Assigned task ▸ Write out each entry, exactly the way it appears.
>>>>>
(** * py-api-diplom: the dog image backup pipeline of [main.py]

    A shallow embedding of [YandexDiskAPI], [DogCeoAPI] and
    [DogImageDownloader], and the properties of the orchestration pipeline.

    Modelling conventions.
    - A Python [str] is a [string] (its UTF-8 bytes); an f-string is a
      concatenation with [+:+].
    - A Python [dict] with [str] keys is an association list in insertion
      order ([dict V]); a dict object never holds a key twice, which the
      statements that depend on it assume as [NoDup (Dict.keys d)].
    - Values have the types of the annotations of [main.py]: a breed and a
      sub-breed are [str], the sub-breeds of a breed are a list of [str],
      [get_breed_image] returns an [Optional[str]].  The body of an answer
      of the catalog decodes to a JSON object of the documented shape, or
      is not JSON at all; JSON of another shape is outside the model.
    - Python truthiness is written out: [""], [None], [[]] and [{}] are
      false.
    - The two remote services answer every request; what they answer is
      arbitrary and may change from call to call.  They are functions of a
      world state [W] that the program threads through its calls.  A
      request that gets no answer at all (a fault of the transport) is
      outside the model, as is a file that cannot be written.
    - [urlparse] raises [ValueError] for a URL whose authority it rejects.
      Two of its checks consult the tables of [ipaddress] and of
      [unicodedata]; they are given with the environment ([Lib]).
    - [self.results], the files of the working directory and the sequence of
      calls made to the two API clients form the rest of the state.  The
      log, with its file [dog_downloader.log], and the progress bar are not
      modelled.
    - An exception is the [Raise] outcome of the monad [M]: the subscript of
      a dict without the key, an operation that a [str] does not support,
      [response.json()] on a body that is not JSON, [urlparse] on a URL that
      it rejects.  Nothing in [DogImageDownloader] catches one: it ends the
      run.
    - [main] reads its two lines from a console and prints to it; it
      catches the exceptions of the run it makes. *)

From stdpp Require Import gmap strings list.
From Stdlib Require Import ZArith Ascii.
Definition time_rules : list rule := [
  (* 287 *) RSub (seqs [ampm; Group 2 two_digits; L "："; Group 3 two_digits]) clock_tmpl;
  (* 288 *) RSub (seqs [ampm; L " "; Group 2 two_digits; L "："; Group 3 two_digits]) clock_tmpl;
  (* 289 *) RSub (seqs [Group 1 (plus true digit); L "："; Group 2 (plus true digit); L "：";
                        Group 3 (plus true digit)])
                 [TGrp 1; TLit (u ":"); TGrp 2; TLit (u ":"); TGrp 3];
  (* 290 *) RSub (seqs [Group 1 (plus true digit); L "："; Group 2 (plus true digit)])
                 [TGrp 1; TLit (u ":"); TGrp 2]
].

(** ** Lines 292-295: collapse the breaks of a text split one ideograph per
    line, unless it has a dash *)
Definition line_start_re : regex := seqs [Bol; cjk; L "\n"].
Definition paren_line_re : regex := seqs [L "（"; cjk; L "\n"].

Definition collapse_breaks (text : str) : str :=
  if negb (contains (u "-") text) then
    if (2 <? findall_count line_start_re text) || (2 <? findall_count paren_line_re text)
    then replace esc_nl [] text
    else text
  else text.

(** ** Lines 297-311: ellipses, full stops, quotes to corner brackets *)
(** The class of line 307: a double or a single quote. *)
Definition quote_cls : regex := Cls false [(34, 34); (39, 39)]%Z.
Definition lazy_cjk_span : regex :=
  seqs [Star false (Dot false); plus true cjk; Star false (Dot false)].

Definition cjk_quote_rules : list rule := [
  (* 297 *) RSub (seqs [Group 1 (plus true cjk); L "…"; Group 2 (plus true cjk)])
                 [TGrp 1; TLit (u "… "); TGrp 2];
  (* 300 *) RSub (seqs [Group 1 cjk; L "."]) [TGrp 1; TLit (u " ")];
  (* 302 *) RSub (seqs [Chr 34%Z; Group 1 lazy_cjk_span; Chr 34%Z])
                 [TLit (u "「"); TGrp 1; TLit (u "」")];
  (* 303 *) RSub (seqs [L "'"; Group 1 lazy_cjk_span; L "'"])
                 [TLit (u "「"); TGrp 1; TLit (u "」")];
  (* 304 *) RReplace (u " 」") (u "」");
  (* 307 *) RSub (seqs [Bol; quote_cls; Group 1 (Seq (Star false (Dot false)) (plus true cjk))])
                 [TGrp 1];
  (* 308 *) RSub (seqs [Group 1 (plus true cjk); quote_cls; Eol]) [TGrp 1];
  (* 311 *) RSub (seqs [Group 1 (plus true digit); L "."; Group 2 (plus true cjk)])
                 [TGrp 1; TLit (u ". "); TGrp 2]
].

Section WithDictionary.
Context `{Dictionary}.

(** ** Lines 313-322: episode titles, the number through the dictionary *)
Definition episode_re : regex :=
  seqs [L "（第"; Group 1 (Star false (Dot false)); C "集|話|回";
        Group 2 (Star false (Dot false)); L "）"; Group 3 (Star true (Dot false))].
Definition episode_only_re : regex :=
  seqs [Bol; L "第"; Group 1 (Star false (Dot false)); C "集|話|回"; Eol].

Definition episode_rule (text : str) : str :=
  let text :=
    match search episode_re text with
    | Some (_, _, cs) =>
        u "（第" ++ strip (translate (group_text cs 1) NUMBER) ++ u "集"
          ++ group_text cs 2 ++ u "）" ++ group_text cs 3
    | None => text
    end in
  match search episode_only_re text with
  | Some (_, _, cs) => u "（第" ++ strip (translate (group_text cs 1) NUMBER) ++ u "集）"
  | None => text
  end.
<<<<<
Expected answer ▸
(** * py-api-diplom: the dog image backup pipeline of [main.py]

    A shallow embedding of [YandexDiskAPI], [DogCeoAPI] and
    [DogImageDownloader], and the properties of the orchestration pipeline.

    Modelling conventions.
    - A Python [str] is a [string] (its UTF-8 bytes); an f-string is a
      concatenation with [+:+].
    - A Python [dict] with [str] keys is an association list in insertion
      order ([dict V]); a dict object never holds a key twice, which the
      statements that depend on it assume as [NoDup (Dict.keys d)].
    - Values have the types of the annotations of [main.py]: a breed and a
      sub-breed are [str], the sub-breeds of a breed are a list of [str],
      [get_breed_image] returns an [Optional[str]].  The body of an answer
      of the catalog decodes to a JSON object of the documented shape, or
      is not JSON at all; JSON of another shape is outside the model.
    - Python truthiness is written out: [""], [None], [[]] and [{}] are
      false.
    - The two remote services answer every request; what they answer is
      arbitrary and may change from call to call.  They are functions of a
      world state [W] that the program threads through its calls.  A
      request that gets no answer at all (a fault of the transport) is
      outside the model, as is a file that cannot be written.
    - [urlparse] raises [ValueError] for a URL whose authority it rejects.
      Two of its checks consult the tables of [ipaddress] and of
      [unicodedata]; they are given with the environment ([Lib]).
    - [self.results], the files of the working directory and the sequence of
      calls made to the two API clients form the rest of the state.  The
      log, with its file [dog_downloader.log], and the progress bar are not
      modelled.
    - An exception is the [Raise] outcome of the monad [M]: the subscript of
      a dict without the key, an operation that a [str] does not support,
      [response.json()] on a body that is not JSON, [urlparse] on a URL that
      it rejects.  Nothing in [DogImageDownloader] catches one: it ends the
      run.
    - [main] reads its two lines from a console and prints to it; it
      catches the exceptions of the run it makes. *)

From stdpp Require Import gmap strings list.
From Stdlib Require Import ZArith Ascii.
Definition time_rules : list rule := [
  (* 287 *) RSub (seqs [ampm; Group 2 two_digits; L "："; Group 3 two_digits]) clock_tmpl;
  (* 288 *) RSub (seqs [ampm; L " "; Group 2 two_digits; L "："; Group 3 two_digits]) clock_tmpl;
  (* 289 *) RSub (seqs [Group 1 (plus true digit); L "："; Group 2 (plus true digit); L "：";
                        Group 3 (plus true digit)])
                 [TGrp 1; TLit (u ":"); TGrp 2; TLit (u ":"); TGrp 3];
  (* 290 *) RSub (seqs [Group 1 (plus true digit); L "："; Group 2 (plus true digit)])
                 [TGrp 1; TLit (u ":"); TGrp 2]
].

(** ** Lines 292-295: collapse the breaks of a text split one ideograph per
    line, unless it has a dash *)
Definition line_start_re : regex := seqs [Bol; cjk; L "\n"].
Definition paren_line_re : regex := seqs [L "（"; cjk; L "\n"].

Definition collapse_breaks (text : str) : str :=
  if negb (contains (u "-") text) then
    if (2 <? findall_count line_start_re text) || (2 <? findall_count paren_line_re text)
    then replace esc_nl [] text
    else text
  else text.

(** ** Lines 297-311: ellipses, full stops, quotes to corner brackets *)
(** The class of line 307: a double or a single quote. *)
Definition quote_cls : regex := Cls false [(34, 34); (39, 39)]%Z.
Definition lazy_cjk_span : regex :=
  seqs [Star false (Dot false); plus true cjk; Star false (Dot false)].

Definition cjk_quote_rules : list rule := [
  (* 297 *) RSub (seqs [Group 1 (plus true cjk); L "…"; Group 2 (plus true cjk)])
                 [TGrp 1; TLit (u "… "); TGrp 2];
  (* 300 *) RSub (seqs [Group 1 cjk; L "."]) [TGrp 1; TLit (u " ")];
  (* 302 *) RSub (seqs [Chr 34%Z; Group 1 lazy_cjk_span; Chr 34%Z])
                 [TLit (u "「"); TGrp 1; TLit (u "」")];
  (* 303 *) RSub (seqs [L "'"; Group 1 lazy_cjk_span; L "'"])
                 [TLit (u "「"); TGrp 1; TLit (u "」")];
  (* 304 *) RReplace (u " 」") (u "」");
  (* 307 *) RSub (seqs [Bol; quote_cls; Group 1 (Seq (Star false (Dot false)) (plus true cjk))])
                 [TGrp 1];
  (* 308 *) RSub (seqs [Group 1 (plus true cjk); quote_cls; Eol]) [TGrp 1];
  (* 311 *) RSub (seqs [Group 1 (plus true digit); L "."; Group 2 (plus true cjk)])
                 [TGrp 1; TLit (u ". "); TGrp 2]
].

Section WithDictionary.
Context `{Dictionary}.

(** ** Lines 313-322: episode titles, the number through the dictionary *)
Definition episode_re : regex :=
  seqs [L "（第"; Group 1 (Star false (Dot false)); C "集|話|回";
        Group 2 (Star false (Dot false)); L "）"; Group 3 (Star true (Dot false))].
Definition episode_only_re : regex :=
  seqs [Bol; L "第"; Group 1 (Star false (Dot false)); C "集|話|回"; Eol].

Definition episode_rule (text : str) : str :=
  let text :=
    match search episode_re text with
    | Some (_, _, cs) =>
        u "（第" ++ strip (translate (group_text cs 1) NUMBER) ++ u "集"
          ++ group_text cs 2 ++ u "）" ++ group_text cs 3
    | None => text
    end in
  match search episode_only_re text with
  | Some (_, _, cs) => u "（第" ++ strip (translate (group_text cs 1) NUMBER) ++ u "集）"
  | None => text
  end.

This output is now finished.